Databricks Community

edouardtouze · ‎02-14-2025

Hi Databricks Community,

I’m currently facing several challenges with my Databricks clusters running on Google Kubernetes Engine (GKE). I hope someone here might have insights or suggestions to resolve the issues.

Problem Overview:

I am experiencing frequent scaling failures and network issues in my GKE cluster, which is affecting my Databricks environment. These issues started happening recently, and I’ve identified multiple related problems that are hindering performance.

Key Issues:

Scaling Failures:
- I’ve noticed that the Cluster Autoscaler API has been throwing "no.scale.up.mig.failing.predicate" errors, meaning it is unable to scale up node pools properly. The logs indicate that nodes don’t meet the node affinity rules set for the pods, resulting in unscheduled pods and scaling failures. The error message I see is:
  - "Node(s) didn't match Pod's node affinity/selector".
- The scaling failures involve multiple Managed Instance Groups (MIGs) across various zones, such as europe-west1-d, europe-west1-b, and europe-west1-c.
Frequent Kubelet Restarts:
- I’m also facing an issue with Frequent Kubelet Restarts, which seems to be leading to instability in the cluster.

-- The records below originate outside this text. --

(** The node found is freed itself, or takes the key of its predecessor, which
    is freed: the part of tdelete after the descent. *)
Lemma tdelete_found fuel s c p k v l r tl :
  (96 <= fuel)%nat -> (S (length c + length tl) + Z.to_nat v <= MAXH + 1)%nat ->
  Rep s c (T p k v l r) -> avlc c v -> avl (T p k v l r) ->
  exists s1 n x a1 s2 s3 t' freed,
    (if negb (ptr l =? 0) then
       let? a := push (MAXH + 1) (Field p false) (slot_of c :: above c ++ tl) in
       let? (n, a) := rightmost fuel s (ptr l) a in
       let? nn := deref s n in
       let? s := update p (set_key (nkey nn)) s in
       let? nn := deref s n in
       Some (s, n, a0 nn, a)
     else Some (s, p, ptr r, slot_of c :: above c ++ tl)) = Some (s1, n, x, slot_of a1 :: above a1 ++ tl) /\
    set (Store (root s1) (delete n (nodes s1))) (slot_of a1) x = Some s2 /\
    rebalance s2 (above a1) = Some s3 /\ Rep s3 [] t' /\ avl t' /\
    map snd (inorder t') = map snd (lpart c) ++ map snd (inorder l ++ inorder r) ++ map snd (rpart c) /\
    is_Some (nodes s !! freed) /\
    (forall y, is_Some (nodes s3 !! y) <-> y <> freed /\ is_Some (nodes s !! y)).
Proof.
  intros Hf Hlen HR Hac Ht. pose proof HR as (_ & (Hp & Hn & Hrl & Hrr) & _).
  pose proof Ht as (Hv & Hd & Hal & Har).
  destruct l as [|pl kl hl ll lr].
  - destruct (unlink c s p k v E r r HR Hac Ht) as (s2 & s3 & t' & E1 & E2 & HR' & Ht' & Hin & Hdom);
      [auto|].
    exists s, p, (ptr r), c, s2, s3, t', p. split_and!; eauto. rewrite Hin. by rewrite !map_app.
  - assert (Hpl : pl <> 0) by (simpl in Hrl; tauto).
    remember (T pl kl hl ll lr) as L eqn:EL.
    replace (ptr L =? 0) with false by (rewrite EL; simpl; lia). simpl negb. cbv iota.
    pose proof (avl_hgt _ Hal). pose proof (avl_hgt _ Har).
    rewrite push_ok by (unfold MAXH in *; simpl; rewrite length_app, above_length; lia). run.
    assert (HRL : Rep s (Frame false p k v r :: c) L) by (by rewrite Rep_up).
    destruct (rightmost_ok tl fuel s _ L HRL Hal) as (c1 & q & kq & hq & lq & E1 & E2 & E3);
      [by rewrite EL|unfold MAXH in *; lia|cbn [length]; lia|].
    cbn [slot_of f_ptr f_dir above app] in E1. rewrite E1. run. rewrite <- E2, <- Rep_app in HRL.
    pose proof HRL as (_ & (Hq & Hnq & _) & _). rewrite Hnq. run. simpl nkey.
    destruct (Rep_set_key s c1 false p k kq v r c _ HRL) as (s1 & E4 & HR1 & Hd1).
    rewrite E4. run. pose proof HR1 as (_ & (_ & Hnq1 & _) & _). rewrite Hnq1. run. simpl a0.
    assert (Hac1 : avlc (c1 ++ Frame false p kq v r :: c) hq /\ avl (T q kq hq lq E)).
    { destruct (avlc_app c1 (Frame false p kq v r :: c) (T q kq hq lq E)) as [HX1 HX2]; rewrite ?E2; auto.
      simpl. auto. }
    destruct Hac1 as [Hac1 Haq].
    destruct (unlink _ s1 q kq hq lq E lq HR1 Hac1 Haq) as (s2 & s3 & t' & E5 & E6 & HR' & Ht' & Hin & Hdom);
      [auto|].
    exists s1, q, (ptr lq), (c1 ++ Frame false p kq v r :: c), s2, s3, t', q.
    replace (slot_of (c1 ++ Frame false p k v r :: c) :: above (c1 ++ Frame false p k v r :: c) ++ tl)
      with (slot_of (c1 ++ Frame false p kq v r :: c) :: above (c1 ++ Frame false p kq v r :: c) ++ tl).
    + split_and!; eauto.
      * rewrite Hin, <- E2, inorder_plug, E3, app_nil_r.
        destruct (parts_app c1 (Frame false p kq v r :: c)) as [-> ->]. rewrite E3. simpl.
        rewrite app_nil_r, !map_app. simpl. rewrite map_app, <- !app_assoc. done.
      * intros y. rewrite (Hdom y), (Hd1 y). done.
    + by destruct (slots_key c1 false p k kq v r c) as [-> ->].
Qed.

(** C18. tdelete removes one key: on a store that holds an AVL search tree of
    fewer than 2^64 nodes it does not overrun its address array, does not read
    a freed node while rebalancing, and returns NULL without any change when no
    node compares equal to the key; otherwise it frees exactly one node, returns
    a non-NULL pointer, and the store again holds an AVL search tree, with
    the same keys in the same order but the one found. *)
Theorem tdelete_correct fuel key s t :
  holds s t -> tsize t < 18446744073709551616 -> (96 <= fuel)%nat ->
  (absent key t /\ tdelete cmp fuel key s = Some (0, s)) \/
  exists ret s' t' k1 k k2 freed,
    tdelete cmp fuel key s = Some (ret, s') /\ ret <> 0 /\ holds s' t' /\
    cmp key k = 0 /\ map snd (inorder t) = k1 ++ k :: k2 /\ map snd (inorder t') = k1 ++ k2 /\
    is_Some (nodes s !! freed) /\
    (forall p, is_Some (nodes s' !! p) <-> p <> freed /\ is_Some (nodes s !! p)).
Proof.
  intros Hh Hsz Hf.
  destruct (descend_root (MAXH + 1) [Rootp] fuel key s t Hh Hsz Hf) as
    (c & t0 & E1 & Hpl & HR & Hac & Hat & Hb & Ho & Hlen & Hfd); [unfold MAXH; simpl; lia|].
  unfold tdelete. rewrite E1. run.
  destruct Hh as (_ & _ & Hs). rewrite <- Hpl, inorder_plug in Hs.
  destruct Hfd as [->|(p & k & v & l & r & -> & Ek)].
  - left. unfold absent. rewrite <- Hpl, inorder_plug. simpl in *.
    split; [apply Forall_app; auto using below_absent, over_absent|done].
  - right. pose proof HR as (Hc & (Hp & Hn & _) & _). cbn [ptr hgt] in *.
    rewrite (proj2 (Z.eqb_neq p 0) Hp).
    assert (Hpar : exists q a ret, above c ++ [Rootp] = q :: a /\ get s q = Some ret /\ ret <> 0).
    { destruct c as [|[d1 p1 k1 h1 o1] c']; simpl in *.
      { exists Rootp, [], p. split_and!; [done|by rewrite <- Hc|done]. }
      destruct Hc as (Hp1 & _ & _ & Hc'). exists (slot_of c'), (above c' ++ [Rootp]), p1.
      split_and!; auto. by apply get_focus. }
    destruct Hpar as (q & a & ret & Ea & Eg & Hret).
    destruct (tdelete_found fuel s c p k v l r [Rootp] Hf) as
      (s1 & n & x & ca & s2 & s3 & t' & freed & E2 & E3 & E4 & HR' & Ht' & Hk & Hfr & Hdom); auto.
    { unfold MAXH. simpl. lia. }
    rewrite Ea in E2 |- *. rewrite Eg. run. rewrite Hn. run. cbn [a0 a1].
    match goal with |- context [if negb (ptr l =? 0) then ?A else ?B] =>
      match type of E2 with ?L = _ => change (if negb (ptr l =? 0) then A else B) with L end end.
    rewrite E2. run.
    rewrite E3. run. rewrite rebalance_above_snoc, E4. run.
    apply sorted_keys in Hs. rewrite <- inorder_plug, Hpl in Hs.
    assert (Hkt : map snd (inorder t) = (map snd (lpart c) ++ map snd (inorder l)) ++
                  k :: map snd (inorder r) ++ map snd (rpart c)).
    { rewrite <- Hpl, inorder_plug. simpl. rewrite !map_app. simpl.
      by rewrite <- !app_assoc. }
    assert (Hk' : map snd (inorder t') = (map snd (lpart c) ++ map snd (inorder l)) ++
                  map snd (inorder r) ++ map snd (rpart c)).
    { rewrite Hk, map_app. by rewrite <- !app_assoc. }
    exists ret, s3, t', (map snd (lpart c) ++ map snd (inorder l)), k,
      (map snd (inorder r) ++ map snd (rpart c)), freed.
    split_and!; auto. split_and!; auto. rewrite sorted_keys, Hk'. rewrite Hkt in Hs.
    by eapply sorted_remove.
Qed.
End Keys.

This is resulting in node disruption, further affecting the scaling process and causing intermittent downtime.
Network Issues:
- The network within my GKE cluster is not functioning properly. I’m seeing errors related to the CNI plugin (Calico), which prevents pods from communicating properly, leading to issues with scaling, pod eviction, and overall cluster stability.
Pod Disruption Budget (PDB) Conflicts:
- The current Pod Disruption Budget settings are too restrictive, causing failures when attempting to scale down or evict pods. This is likely compounded by network issues that prevent proper pod management.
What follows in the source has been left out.